Marc Guggenheim painted a sad picture in an interview before A Matter of Trust, saying they were "taken aback" that "there was so much outrage over Felicity’s actions" about Havenrock, and that they decided to have fun in articulating "the anti-Felicity point of the view and the pro-Felicity point of view" through Ragman. Since there was no good reason in the slightest to have Felicity destroy Havenrock in the first place, just like there was no legitimate reason to do everything else they did to her in Season 4B, the real reason to be taken aback is that these fans apparently can't see well enough to blame the writers and Guggenheim for all of it instead of Felicity. As such, people like that probably shouldn't be taken that seriously, and yet here we are.

These are the same people who will likely say Felicity is getting what she deserves, is the world's biggest hypocrite or both when Curtis tells her keeping secrets doesn't work. They'll probably likely crow over Felicity being the one advising Evelyn not to date other vigilantes too, whether over Olicity or over her still secret boyfriend. Even if Guggenheim and company are making it easier for the anti-Felicity people to have a voice only to shoot them down later, it still doesn't erase that they never needed to give them all these excuses to fuel their voice, and that they are now bogged down cleaning up that mess with Havenrock and more if they are even cleaning it up at all.

While that plot line will take up Ragman's immediate focus, Curtis now officially has a costume, hero name and some sure-to-be eyeball rolling relationship trouble lying ahead, Renee has a bit more trust, and Evelyn is still just standing there for the most part. But while these new heroes establish themselves, even more new characters are getting ready to crowd things up further.
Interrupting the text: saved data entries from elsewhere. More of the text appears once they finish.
Lemma frame_mono lim lim' wire link data e :
  (∀ nh data wire l4, lim nh data wire l4 → lim' nh data wire l4) →
  frame lim wire link data e → frame lim' wire link data e.
Proof.
  intros Hm. assert (∀ n nh data wire p i, headers lim n nh data wire p i → headers lim' n nh data wire p i) as Hh.
  { induction 1; eauto using headers, headers_transport. }
  assert (∀ wire ty data e, network lim wire ty data e → network lim' wire ty data e) as Hn.
  { intros w ty d e' [? ? H|? ? H]; [by constructor|]. constructor. destruct H. constructor; auto. }
  intros [macs tags t0 t1 payload e' ? ? ? H%Hn|ty data' e' H%Hn|hd t0 t1 payload e' ? H%Hn].
  - by constructor.
  - by apply (frame_raw _ _ ty).
  - by constructor.
Qed.

Lemma network_event lim wire ty data e :
  network lim wire ty data e → ∃ s d p len l4, e = event_of s d p len l4 ∧ (∃ o o', s = V4 o ∧ d = V4 o' ∨ s = V6 o ∧ d = V6 o').
Proof.
  intros [? ? H|? ? H]; destruct H; eexists _, _, _, _, _; (split; [done|]); eexists _, _; auto.
Qed.

Lemma frame_event lim wire link data e :
  frame lim wire link data e → ∃ s d p len l4, e = event_of s d p len l4 ∧ (∃ o o', s = V4 o ∧ d = V4 o' ∨ s = V6 o ∧ d = V6 o').
Proof. by intros [? ? ? ? ? ? ? ? ? H%network_event|? ? ? H%network_event|? ? ? ? ? ? H%network_event]. Qed.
Out of all the new actors, it is telling that only Josh Segarra is credited among the main cast. He makes his debut this week as new DA and Mayor Queen's potential ally/thorn Adrien Chase, but he will become the fifth new mask of the season in a few more weeks time. On the other end of the political spectrum, a new female reporter plays Thea like a fiddle after the controversial hiring of new Deputy Mayor Lance, in a development that threatens to regress Thea's clear skill at her new job just to make it easier to force her into a mask again.
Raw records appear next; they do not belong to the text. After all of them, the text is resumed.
(* ===== verification/Pcap.v ===== *)
(** * Capture files
    (crates/flowsketch-pcap/src/lib.rs and writer.rs)

    The reader of classic pcap files, over any input: the bytes a [Read] will
    deliver and whether it then ends or fails.  The writer of synthetic traces,
    into a byte vector.

    Proved: reading terminates on every input without a panic, and reading back
    what the writer wrote returns the events of the packets, in order. *)
From S2P Require Import Prelude Bytes Event Packet.

(** ** The reader *)

Inductive PcapError :=
  | Io
  | BadMagic (m : Z)
  | Truncated
  | InvalidTimestamp.
#[export] Instance PcapError_eq_dec : EqDecision PcapError.
Proof. solve_decision. Defined.

(** What a [Read] delivers, and how it ends. *)
Inductive Ending := UnexpectedEof | IoFailure.
Record Stream := mkStream { available : bytes; ending : Ending }.

(** [read_exact]: fills the buffer or fails, the rest of the input consumed. *)
Definition read_exact (n : Z) : stm Stream Ending bytes := λ s,
  if n <=? zlen (available s)
  then (Ok (take (Z.to_nat n) (available s)),
        mkStream (drop (Z.to_nat n) (available s)) (ending s))
  else (Err (ending s), mkStream [] (ending s)).

Definition MAGIC_USEC : Z := 2712847316.
Definition MAGIC_NSEC : Z := 2712812621.

(** [u32::swap_bytes] *)
Definition swap_bytes (v : Z) : Z := be_val (le_bytes 4 v).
Yet they avoid that fate for at least this week, as Thea winds up laying the hammer down on her new nemesis. Still, it should only make it more awkward if suspicions are correct about Oliver eventually dating her. But speaking of questionable post-Olicity moves, Oliver does get through the Arrow's first meeting with Detective Malone as he alerts him about Prometheus, albeit about two-three weeks before he also finds out about Malone's love life.

As the new names keep piling up, however, there is still room for one old and presumed dead one.

Thinking of the Joker during Stardust's creation isn't the only way that A Matter of Trust brings up something Suicide Squad related. Michael Rowe's version of Deadshot was supposed to be killed off to clear the way for Will Smith's on the big screen, yet there is the original Deadshot in an imprisoned Diggle's cell.

The notion that Deadshot could be revived over all the other Squad related Arrow characters cleared out before the movie, like Amanda Waller, is worth questioning for a while. Yet it turns out they find a way around that, as Felicity isn't the only OTA member spiraling even further over a murder they committed in late Season 4B. Diggle is now going full blown Oliver as a result, right down to shutting Lyla out and insisting on punishment for his sins, which demands an episode-long wake-up call and mission next week.

That will likely set off more fireworks than A Matter of Time did this week, as it loses itself in a theme restated 20 more times than necessary, in trying to get out of some of its own self-inflicted wounds, in twisting a few characters for the sake of plot, and in killing time as a set up for bigger things. There are some fireworks in Amell and Rhodes’s brawls, although wrapping the action up with a slow-mo “walk away from explosions” shot is fairly cheesy.

A Matter of Time ultimately only adds up to a score of 5.5, which is still up from the official 5 on the scale.